In the end Phanz suggested that the way to know if we were doing this successfully or not was this; can you truthfully say this: “I don’t want to leave my fingerprints on this church, I want a church that only God could have done it.” Man that is a revolutionary idea in an age when personal accomplishment, bigger is better, numbers are important, performance mentality rules the world that we live in today. Even our organization measures us by this standard, but let’s face it, we measure us by this same standard. This idea represents an emancipation from the slavery of doing it ourselves, and riskiness of letting God do it . . . does He really want it more than us?
Guy suggested last night, that when you get to the end of yourself, then you are ready to give your plans, you stop driving your own plans, then God can speak. When you know what God has to say, then obey at any cost! Let go of your plans . . . God wants it more than you want it. “It” being what He wants, not what you want. This is so not American/Western thinking. it was pretty revolutionary conceptually for me too, the anti-western dude.

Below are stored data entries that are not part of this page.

(** * The resource object model and its property conversion engine

    A shallow embedding of [pkg/resource/resource_object.go] (live resource
    objects, capture of a live object into a [PropertyMap], hydration of a
    [PropertyMap] onto a live object, identity assignment and [Update]) and of
    the validation performed by [cmd/stack_import.go].

    Go panics raised by the [contract] package are results of type [result];
    mutation of the receiver is explicit state passing: a method that mutates
    [r] returns the new [r].

    A live object graph is kept as a tree of objects.  Capture only reads the
    graph and builds a property map that holds no live object, and it does
    not descend into a referenced resource, of which it reads the ID slot
    only; the writes of [SetID] and of hydration go to the property slots of
    the one object they are given, and the objects they store are new.  The
    one comparison of object identities, between the source of a computed
    value and the resource being captured, is kept through the address of
    the resource's live object.  A reference to a resource is thus a copy of
    what the resource held, which a later write to the resource does not
    reach: the properties that compare the capture before and after a write
    are stated for the live graphs in which no reference met by capture can
    be to the object written ([propertiesAssigned] below). *)

From Stdlib Require Import ZArith Ascii.
From stdpp Require Import gmap strings list fin_maps sorting.

Set Warnings "-register-all".

(** ** Contract failures *)

(** A call either returns or stops at a failed [contract] assertion. *)
Inductive result (A : Type) : Type :=
| OK (a : A)
| InvariantViolation.
Arguments OK {A} a.
Arguments InvariantViolation {A}.
(** * Liquid preview renderer: cache keys, render cache, mock context,
      Shopify filters and the render pipeline

    A shallow embedding of
      - [src/lib/liquid/cache.ts]      (cache keys and the D1-backed cache),
      - [src/lib/liquid/mock-generator.ts] (schema-driven mock context),
      - [src/lib/liquid/engine.ts]     (the Shopify filters, [escapeHtml],
                                        the parsing of the Shopify tags),
      - [src/lib/liquid/renderer.ts]   (renderSection, renderSectionsBatch),
      - [src/lib/db/index.ts]          (now),
      - the batch preview route        (POST),
    together with the JavaScript and SQLite primitives these functions
    call.  Definitions come first, the properties follow. *)

From Stdlib Require Import ZArith NArith List String Ascii Bool Lia.
From Stdlib Require Import Permutation Zpower.
From Stdlib Require Import SpecFloat.
From stdpp Require Import base option list strings gmap.

Set Warnings "-register-all,-clear-no-such-hyp".
Local Open Scope string_scope.
Local Open Scope Z_scope.

(* ================================================================== *)
(** * JavaScript primitives *)
(* ================================================================== *)

Module JS.

(** A JavaScript string is a sequence of code units.  The embedding uses
    Rocq strings: each [ascii] is one code unit in the range 0..255. *)

Definition charCode (c : ascii) : Z := Z.of_N (N_of_ascii c).

(** [Array.prototype.join] on an array of strings. *)
Fixpoint join (sep : string) (parts : list string) : string :=
  match parts with
  | [] => ""
  | [p] => p
  | p :: rest => p +:+ sep +:+ join sep rest
  end.

(** [Array.prototype.push] of one element, as a new list. *)
Definition push {A : Type} (parts : list A) (x : A) : list A := (parts ++ [x])%list.

(** Truthiness of an optional string argument: [undefined] and the empty
    string are falsy, every other string is truthy. *)
Definition truthy (o : option string) : bool :=
  match o with
  | Some s => negb (String.eqb s "")
  | None => false
  end.

(** ** 32-bit integer operators *)

Definition ToInt32 (z : Z) : Z := (z + 2 ^ 31) mod 2 ^ 32 - 2 ^ 31.

(** [a << n] *)
Definition shl (a n : Z) : Z := ToInt32 (Z.shiftl (ToInt32 a) (n mod 32)).

(** [a & b] *)
Definition and (a b : Z) : Z := ToInt32 (Z.land (ToInt32 a) (ToInt32 b)).

(** ** Number.prototype.toString(radix) on non-negative integers *)

Definition digitChar (d : N) : ascii :=
  if (d <? 10)%N then ascii_of_N (48 + d) else ascii_of_N (87 + d).

Fixpoint digitsFuel (fuel : nat) (radix n : N) (acc : string) : string :=
  match fuel with
  | O => acc
  | S fuel' =>
      let acc' := String (digitChar (n mod radix)) acc in
      if (n / radix =? 0)%N then acc' else digitsFuel fuel' radix (n / radix) acc'
  end.

Definition natToString (radix n : N) : string :=
  digitsFuel (S (N.to_nat (N.log2 n))) radix n "".

(** Decimal rendering of an integer, as [String(n)] gives it for an
    integer-valued number below 10^21 in magnitude. *)
Definition intToString (z : Z) : string :=
  if z <? 0 then "-" +:+ natToString 10 (Z.abs_N z) else natToString 10 (Z.abs_N z).

Fixpoint zeros (n : nat) : string :=
  match n with
  | O => ""
  | S n' => String "0" (zeros n')
  end.

(** ** Objects and JSON.stringify *)

(** JSON-shaped values.  Numbers are the integer-valued ones. *)
Inductive Value : Type :=
  | VNull
  | VBool (b : bool)
  | VNum (n : Z)
  | VStr (s : string)
  | VArr (items : list Value)
  | VObj (props : list (string * Value)).

(** An object is the list of its own properties in creation order (keys
    pairwise distinct). *)
Definition Obj := list (string * Value).

Definition isDigit (c : ascii) : bool :=
  let n := N_of_ascii c in ((48 <=? n) && (n <=? 57))%N.

Fixpoint decimalValue (s : string) (acc : N) : N :=
  match s with
  | EmptyString => acc
  | String c rest => decimalValue rest (10 * acc + (N_of_ascii c - 48))%N
  end.

Fixpoint allDigits (s : string) : bool :=
  match s with
  | EmptyString => true
  | String c rest => isDigit c && allDigits rest
  end.

(** A property key is an array index when it is the canonical decimal
    form of an integer in 0 .. 2^32 - 2. *)
Definition arrayIndex (k : string) : option N :=
  match k with
  | EmptyString => None
  | String c rest =>
      if allDigits k && (negb (Ascii.eqb c "0") || String.eqb rest "")
         && (String.length k <=? 10)%nat
      then let v := decimalValue k 0 in
           if (v <=? 4294967294)%N then Some v else None
      else None
  end.

Section OwnProperties.
Context {A : Type}.

Fixpoint insertIndexed (i : N) (kv : string * A)
    (sorted : list (N * (string * A))) : list (N * (string * A)) :=
  match sorted with
  | [] => [(i, kv)]
  | (j, kv') :: rest =>
      if (i <=? j)%N then (i, kv) :: sorted
      else (j, kv') :: insertIndexed i kv rest
  end.

Fixpoint indexedProps (props : list (string * A)) : list (N * (string * A)) :=
  match props with
  | [] => []
  | (k, v) :: rest =>
      match arrayIndex k with
      | Some i => insertIndexed i (k, v) (indexedProps rest)
      | None => indexedProps rest
      end
  end.

Fixpoint namedProps (props : list (string * A)) : list (string * A) :=
  match props with
  | [] => []
  | (k, v) :: rest =>
      match arrayIndex k with
      | Some _ => namedProps rest
      | None => (k, v) :: namedProps rest
      end
  end.

(** Own enumerable string-keyed properties in the order the language
    enumerates them: array indices ascending, then the other keys in
    creation order. *)
Definition ownEntries (props : list (string * A)) : list (string * A) :=
  map snd (indexedProps props) ++ namedProps props.
End OwnProperties.

Definition hexDigit (d : N) : ascii := digitChar d.

(** The double-quote code unit (34). *)
Definition dquote : ascii := "034"%char.

(** One code unit inside a JSON string literal. *)
Definition quoteChar (c : ascii) : string :=
  let n := N_of_ascii c in
  if (n =? 8)%N then "\b"
  else if (n =? 9)%N then "\t"
  else if (n =? 10)%N then "\n"
  else if (n =? 12)%N then "\f"
  else if (n =? 13)%N then "\r"
  else if (n =? 34)%N then String "\" (String dquote "")
  else if (n =? 92)%N then "\\"
  else if (n <? 32)%N then
    "\u00" +:+ String (hexDigit (n / 16)) (String (hexDigit (n mod 16)) "")
  else String c "".

Fixpoint quoteBody (s : string) : string :=
  match s with
  | EmptyString => ""
  | String c rest => quoteChar c +:+ quoteBody rest
  end.

Definition quote (s : string) : string :=
  String dquote (quoteBody s +:+ String dquote "").

Definition member (kv : string * string) : string :=
  quote (fst kv) +:+ ":" +:+ snd kv.

(** [JSON.stringify(v)] without indentation. *)
Fixpoint stringify (v : Value) : string :=
  match v with
  | VNull => "null"
  | VBool true => "true"
  | VBool false => "false"
  | VNum n => intToString n
  | VStr s => quote s
  | VArr items => "[" +:+ join "," (map stringify items) +:+ "]"
  | VObj props =>
      "{" +:+ join "," (map member
                 (ownEntries (map (fun kv => (fst kv, stringify (snd kv))) props)))
          +:+ "}"
  end.

(** ** Numbers

    A Number is an IEEE 754 binary64 value; the arithmetic is the
    Standard Library's executable specification of it. *)

Definition Number : Type := spec_float.

Definition prec : Z := 53.
Definition emax : Z := 1024.

(** The Number nearest to an integer (the integer itself up to 2^53). *)
Definition ofZ (z : Z) : Number := binary_normalize prec emax z 0 false.

(** [x / y] *)
Definition div (x y : Number) : Number := SFdiv prec emax x y.

(** [x % 1 === 0]: [x] is finite and has no fractional part. *)
Definition isWhole (x : Number) : bool :=
  match x with
  | S754_zero _ => true
  | S754_finite _ m e =>
      if 0 <=? e then true else Z.pos m mod 2 ^ (- e) =? 0
  | _ => false
  end.

(** The integer [n] for which [n / 10^f] is nearest to [m * 2^e]; of two
    such integers the larger one. *)
Definition nearestScaled (m : positive) (e : Z) (f : Z) : Z :=
  if 0 <=? e then Z.pos m * 2 ^ e * 10 ^ f
  else (2 * Z.pos m * 10 ^ f + 2 ^ (- e)) / 2 ^ (1 - e).

(** [m * 2^e >= 10^21] *)
Definition atLeast1e21 (m : positive) (e : Z) : bool :=
  if 0 <=? e then 10 ^ 21 <=? Z.pos m * 2 ^ e
  else 10 ^ 21 * 2 ^ (- e) <=? Z.pos m.

Fixpoint lastN (n : nat) (s : string) : string :=
  if (String.length s <=? n)%nat then s
  else match s with
       | EmptyString => ""
       | String _ rest => lastN n rest
       end.

Definition dropLastN (n : nat) (s : string) : string :=
  String.substring 0 (String.length s - n) s.

(** The digits of [n] with a decimal point before the last [f] of them,
    zero-padded on the left to [f + 1] digits. *)
Definition pointed (n : Z) (f : nat) : string :=
  let m := natToString 10 (Z.abs_N n) in
  match f with
  | O => m
  | _ =>
      let m := if (String.length m <=? f)%nat
               then zeros (f + 1 - String.length m) +:+ m else m in
      dropLastN f m +:+ "." +:+ lastN f m
  end.

(** [x.toFixed(f)].  [None] stands for the one case left out: a finite
    [x] of magnitude 10^21 or more, which is rendered in exponential
    form. *)
Definition toFixed (x : Number) (f : nat) : option string :=
  match x with
  | S754_nan => Some "NaN"
  | S754_infinity false => Some "Infinity"
  | S754_infinity true => Some "-Infinity"
  | S754_zero _ => Some (pointed 0 f)
  | S754_finite s m e =>
      if atLeast1e21 m e then None
      else Some ((if s then "-" else "") +:+ pointed (nearestScaled m e (Z.of_nat f)) f)
  end.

Could we be driving the church so much so, that Jesus isn’t even in the church? Guy suggested that often we are . . . he gave Rev. 3 the church in Laodicea as an example of Jesus outside the church knocking hoping to get in . . . this was the rich church that had it all. Guy asked this question, “Do you think the world deserves to see a church that is grass-roots, Jesus driven instead of top-down driven?” This would be the church that Jesus was driving, not me or you.
In the end Phanz suggested that the way to know if we were doing this successfully or not was this; can you truthfully say this: “I don’t want to leave my fingerprints on this church, I want a church that only God could have done it.” Man that is a revolutionary idea in an age when personal accomplishment, bigger is better, numbers are important, performance mentality rules the world that we live in today. Even our organization measures us by this standard, but let’s face it, we measure us by this same standard. This idea represents an emancipation from the slavery of doing it ourselves, and riskiness of letting God do it . . . does He really want it more than us?
3 comments:
The flip side of this is that we cannot possibly want certain things more than God wants them: the salvation of our family and neighbors, the spiritual growth of our churches, etc. We don't have to beg Heaven - if anything, God is tapping His fingers patiently waiting on us.
For a long time the western church has displayed many characteristics of the Laodicean church--even though we send out so many to other lands to preach the Gospel (ours? or God's). Sad that we have lost the ears to hear God's "wants" over our own.
Beth makes a really good point here, and it makes me think of the quote by Mark Twain to the effect that what was clear in scripture worried him alot more than what was not. We are given ample means to know God's will in the important things, by His Word, through His Spirit and other discerning Christians. It is our job to care for the Body and make disciples. Very thankfully that job is flexible enough to speak to any culture and any age. God's heart always beats for people, and we know He doesn't want any to perish. It's that hard and that simple.